Assignment
Please set down exactly the lines of the listing below from the line containing "(** The last present block, or -1. *)" through the line containing "set_present seq exists_ ;;;", both lines included, leaving out all other lines.

Extracted material

(* ===== verification/BlockSequence.v ===== *)
(** The block sequence ([SolidSyslogBlockSequence.c]): the blocks of a store as one
    run in a circular space of a hundred sequence numbers, written at its newest end
    and read, then disposed of or evicted, at its oldest. *)
From stdpp Require Import gmap.
From S2P Require Import Prelude Errors Interfaces MemDevice.

(** * The sequence *)

Definition BLOCK_SEQUENCE_MODULUS : Z := 100.
Definition MIN_MAX_BLOCKS : Z := 2.
Definition MAX_MAX_BLOCKS : Z := BLOCK_SEQUENCE_MODULUS - 2.

(** What the store's integrator sees happen: events, and the threshold callback. *)
Inductive store_event := StoreRaised (event : SolidSyslogErrorEvent) | ThresholdCalled.

Section block_sequence.
Context {D W : Type} `{BlockDevice D}.

Record SolidSyslogBlockSequenceConfig := mkBlockSequenceConfig {
  bsc_MaxBlockSize : Z;
  bsc_MaxBlocks : Z;
  bsc_GetDiscardPolicy : option (SolidSyslogDiscardPolicyFunction W);
  bsc_DiscardPolicyContext : option Z;
  bsc_GetCapacityThreshold : option (SolidSyslogStoreThresholdFunction W);
  bsc_OnThresholdCrossed : option (SolidSyslogStoreThresholdCallback W);
  bsc_ThresholdContext : option Z
}.

Record SolidSyslogBlockSequence := mkBlockSequence {
  sq_MaxBlockSize : Z;
  sq_MaxBlocks : Z;
  sq_GetDiscardPolicy : SolidSyslogDiscardPolicyFunction W;
  sq_DiscardPolicyContext : option Z;
  sq_GetCapacityThreshold : option (SolidSyslogStoreThresholdFunction W);
  sq_OnThresholdCrossed : SolidSyslogStoreThresholdCallback W;
  sq_ThresholdContext : option Z;
  sq_AtCapacity : bool;
  sq_ThresholdCrossed : bool;
  sq_OldestSequence : Z;
  sq_ReadSequence : Z;
  sq_WriteSequence : Z;
  sq_ReadCursor : Z;
  sq_ReadBlockSize : Z;
  sq_ReadBlockSizeKnown : bool;
  sq_WritePosition : Z;
  sq_WriteBlockCorrupt : bool;
  sq_DeviceFailed : bool;
  sq_EvictedUnsent : bool;
  sq_FailedOperation : Z;
  sq_BlockPresent : list bool
}.
#[export] Instance settable_BlockSequence : Settable SolidSyslogBlockSequence :=
  fun s => mkBlockSequence (sq_MaxBlockSize s) (sq_MaxBlocks s) (sq_GetDiscardPolicy s) (sq_DiscardPolicyContext s)
    (sq_GetCapacityThreshold s) (sq_OnThresholdCrossed s) (sq_ThresholdContext s) (sq_AtCapacity s) (sq_ThresholdCrossed s)
    (sq_OldestSequence s) (sq_ReadSequence s) (sq_WriteSequence s) (sq_ReadCursor s) (sq_ReadBlockSize s)
    (sq_ReadBlockSizeKnown s) (sq_WritePosition s) (sq_WriteBlockCorrupt s) (sq_DeviceFailed s) (sq_EvictedUnsent s)
    (sq_FailedOperation s) (sq_BlockPresent s).

(** The sequence with the device it calls, the integrator's environment, and what
    happened. *)
Record sq_world := mkSqWorld { sw_Self : SolidSyslogBlockSequence; sw_Dev : D; sw_Env : W; sw_Trace : list store_event }.
#[export] Instance settable_SqWorld : Settable sq_world :=
  fun w => mkSqWorld (sw_Self w) (sw_Dev w) (sw_Env w) (sw_Trace w).
Definition sq_op (A : Type) : Type := ST sq_world A.
Implicit Types (self : SolidSyslogBlockSequence).

Definition sq_get {A} (f : SolidSyslogBlockSequence -> A) : sq_op A := st_get (fun w => f (sw_Self w)).
Definition sq_set (f : SolidSyslogBlockSequence -> SolidSyslogBlockSequence) : sq_op unit :=
  st_mod (fun w => w <| sw_Self := f (sw_Self w) |>).
Definition sq_device {A} (m : ST D A) : sq_op A := zoom sw_Dev (fun d w => w <| sw_Dev := d |>) m.
Definition sq_env {A} (m : ST W A) : sq_op A := zoom sw_Env (fun e w => w <| sw_Env := e |>) m.
Definition sq_happens (e : store_event) : sq_op unit := st_mod (fun w => w <| sw_Trace := sw_Trace w ++ [e] |>).
Definition store_raised (severity category code : Z) : store_event :=
  StoreRaised (error_event severity SolidSyslogBlockStoreErrorSource category code).

(** [BlockPresent[seq]] *)
Definition present self (seq : Z) : bool := nth (Z.to_nat seq) (sq_BlockPresent self) false.
Definition set_present (seq : Z) (p : bool) : sq_op unit :=
  sq_set (fun s => s <| sq_BlockPresent := <[Z.to_nat seq := p]> (sq_BlockPresent s) |>).

Definition BlockSequence_NextSequence (current : Z) : Z := u8 ((current + 1) mod BLOCK_SEQUENCE_MODULUS).
Definition BlockSequence_BlockCount self : Z :=
  (sq_WriteSequence self - sq_OldestSequence self + BLOCK_SEQUENCE_MODULUS) mod BLOCK_SEQUENCE_MODULUS + 1.
Definition BlockSequence_ClampToRange (value min max : Z) : Z :=
  let result := value in
  let result := if result <? min then min else result in
  if max <? result then max else result.

Definition BlockSequence_NullThresholdCrossed : SolidSyslogStoreThresholdCallback W := fun _ => st_ret tt.

Definition SolidSyslogBlockSequence_Initialise (config : SolidSyslogBlockSequenceConfig) : SolidSyslogBlockSequence := {|
  sq_MaxBlockSize := bsc_MaxBlockSize config;
  sq_MaxBlocks := BlockSequence_ClampToRange (bsc_MaxBlocks config) MIN_MAX_BLOCKS MAX_MAX_BLOCKS;
  sq_GetDiscardPolicy := default SolidSyslogDiscardPolicy_Default (bsc_GetDiscardPolicy config);
  sq_DiscardPolicyContext := bsc_DiscardPolicyContext config;
  sq_GetCapacityThreshold := bsc_GetCapacityThreshold config;
  sq_OnThresholdCrossed := default BlockSequence_NullThresholdCrossed (bsc_OnThresholdCrossed config);
  sq_ThresholdContext := bsc_ThresholdContext config;
  sq_AtCapacity := false;
  sq_ThresholdCrossed := false;
  sq_OldestSequence := 0;
  sq_ReadSequence := 0;
  sq_WriteSequence := 0;
  sq_ReadCursor := 0;
  sq_ReadBlockSize := 0;
  sq_ReadBlockSizeKnown := false;
  sq_WritePosition := 0;
  sq_WriteBlockCorrupt := false;
  sq_DeviceFailed := false;
  sq_EvictedUnsent := false;
  sq_FailedOperation := SOLIDSYSLOG_BLOCK_STORE_ERROR_MAX;
  sq_BlockPresent := repeat false (Z.to_nat BLOCK_SEQUENCE_MODULUS)
|}.

(** * Capacity *)

Definition SolidSyslogBlockSequence_TotalBytes self : Z := size_mul (sq_MaxBlocks self) (sq_MaxBlockSize self).
Definition SolidSyslogBlockSequence_UsedBytes self : Z :=
  if sq_AtCapacity self then SolidSyslogBlockSequence_TotalBytes self
  else let closedBlocks := size_sub (BlockSequence_BlockCount self) 1 in
       size_add (size_mul closedBlocks (sq_MaxBlockSize self)) (sq_WritePosition self).

Definition BlockSequence_ThresholdEnabled self : bool :=
  match sq_GetCapacityThreshold self with Some _ => true | None => false end.
Definition BlockSequence_IsAboveThreshold self (threshold : Z) : bool :=
  negb (threshold =? 0) && (threshold <=? SolidSyslogBlockSequence_UsedBytes self).

Definition BlockSequence_NotifyThresholdCrossed : sq_op unit :=
  let! getCapacityThreshold := sq_get sq_GetCapacityThreshold in
  match getCapacityThreshold with
  | Some getThreshold =>
      let! context := sq_get sq_ThresholdContext in
      let! threshold := sq_env (getThreshold context) in
      let! above := sq_get (fun s => BlockSequence_IsAboveThreshold s threshold) in
      let! crossed := sq_get sq_ThresholdCrossed in
      if negb above then sq_set (fun s => s <| sq_ThresholdCrossed := false |>)
      else if negb crossed then
        sq_set (fun s => s <| sq_ThresholdCrossed := true |>) ;;;
        sq_happens (store_raised SOLIDSYSLOG_SEVERITY_WARNING SOLIDSYSLOG_CAT_STORE_THRESHOLD_CROSSED
                      SOLIDSYSLOG_BLOCK_STORE_ERROR_THRESHOLD_CROSSED) ;;;
        let! callback := sq_get sq_OnThresholdCrossed in
        sq_happens ThresholdCalled ;;;
        sq_env (callback context)
      else st_ret tt
  | None => st_ret tt
  end.

(** * The device *)

Definition BlockSequence_NoteDeviceFailure (failedOperation : Z) : sq_op unit :=
  let! failed := sq_get sq_DeviceFailed in
  if! negb failed then sq_set (fun s => s <| sq_DeviceFailed := true |> <| sq_FailedOperation := failedOperation |>) end!.

Definition BlockSequence_AcquireBlock (blockIndex : Z) : sq_op bool :=
  let! acquired := sq_device (bd_Acquire blockIndex) in
  if! acquired then set_present blockIndex true end! ;;;
  st_ret acquired.
Definition BlockSequence_DisposeBlock (blockIndex : Z) : sq_op bool :=
  let! disposed := sq_device (bd_Dispose blockIndex) in
  if! disposed then set_present blockIndex false end! ;;;
  st_ret disposed.

(** * Opening *)

Definition BlockSequence_CircularNext (index : Z) : Z := (index + 1) mod BLOCK_SEQUENCE_MODULUS.
Definition BlockSequence_CircularPrev (index : Z) : Z := (index + BLOCK_SEQUENCE_MODULUS - 1) mod BLOCK_SEQUENCE_MODULUS.

(** The last present block, or -1. *)
Definition BlockSequence_ScanForBlockPresence : sq_op Z :=
  forM (Z.to_nat BLOCK_SEQUENCE_MODULUS) 0 (fun seq lastPresent =>
    let! exists_ := sq_device (bd_Exists seq) in
    set_present seq exists_ ;;;
    st_ret (if exists_ then seq else lastPresent)) (-1).

Record Gap := mkGap { gap_Start : Z; gap_Length : Z }.
(** One step of the walk, at the index it comes to; the walk's variables are
    [index], [current] and [largest]. *)
Definition locate_step (isPresent : Z -> bool) (st : Z * Gap * Gap) : Z * Gap * Gap :=
  let '(index, current, largest) := st in
  let index := BlockSequence_CircularNext index in
  if isPresent index then (index, mkGap (gap_Start current) 0, largest)
  else
    let current := if gap_Length current =? 0 then mkGap index (gap_Length current) else current in
    let current := mkGap (gap_Start current) (gap_Length current + 1) in
    (index, current, if gap_Length largest <? gap_Length current then current else largest).
Definition BlockSequence_LocateRunBoundaries self (lastPresent oldest newest : Z) : Z * Z :=
  let '(_, _, largest) :=
    for_range 0 BLOCK_SEQUENCE_MODULUS (fun _ => locate_step (present self)) (lastPresent, mkGap 0 0, mkGap 0 0) in
  if 0 <? gap_Length largest
  then ((gap_Start largest + gap_Length largest) mod BLOCK_SEQUENCE_MODULUS, BlockSequence_CircularPrev (gap_Start largest))
  else (oldest, newest).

Response for this exercise
(** The last present block, or -1. *)
Definition BlockSequence_ScanForBlockPresence : sq_op Z :=
  forM (Z.to_nat BLOCK_SEQUENCE_MODULUS) 0 (fun seq lastPresent =>
    let! exists_ := sq_device (bd_Exists seq) in
    set_present seq exists_ ;;;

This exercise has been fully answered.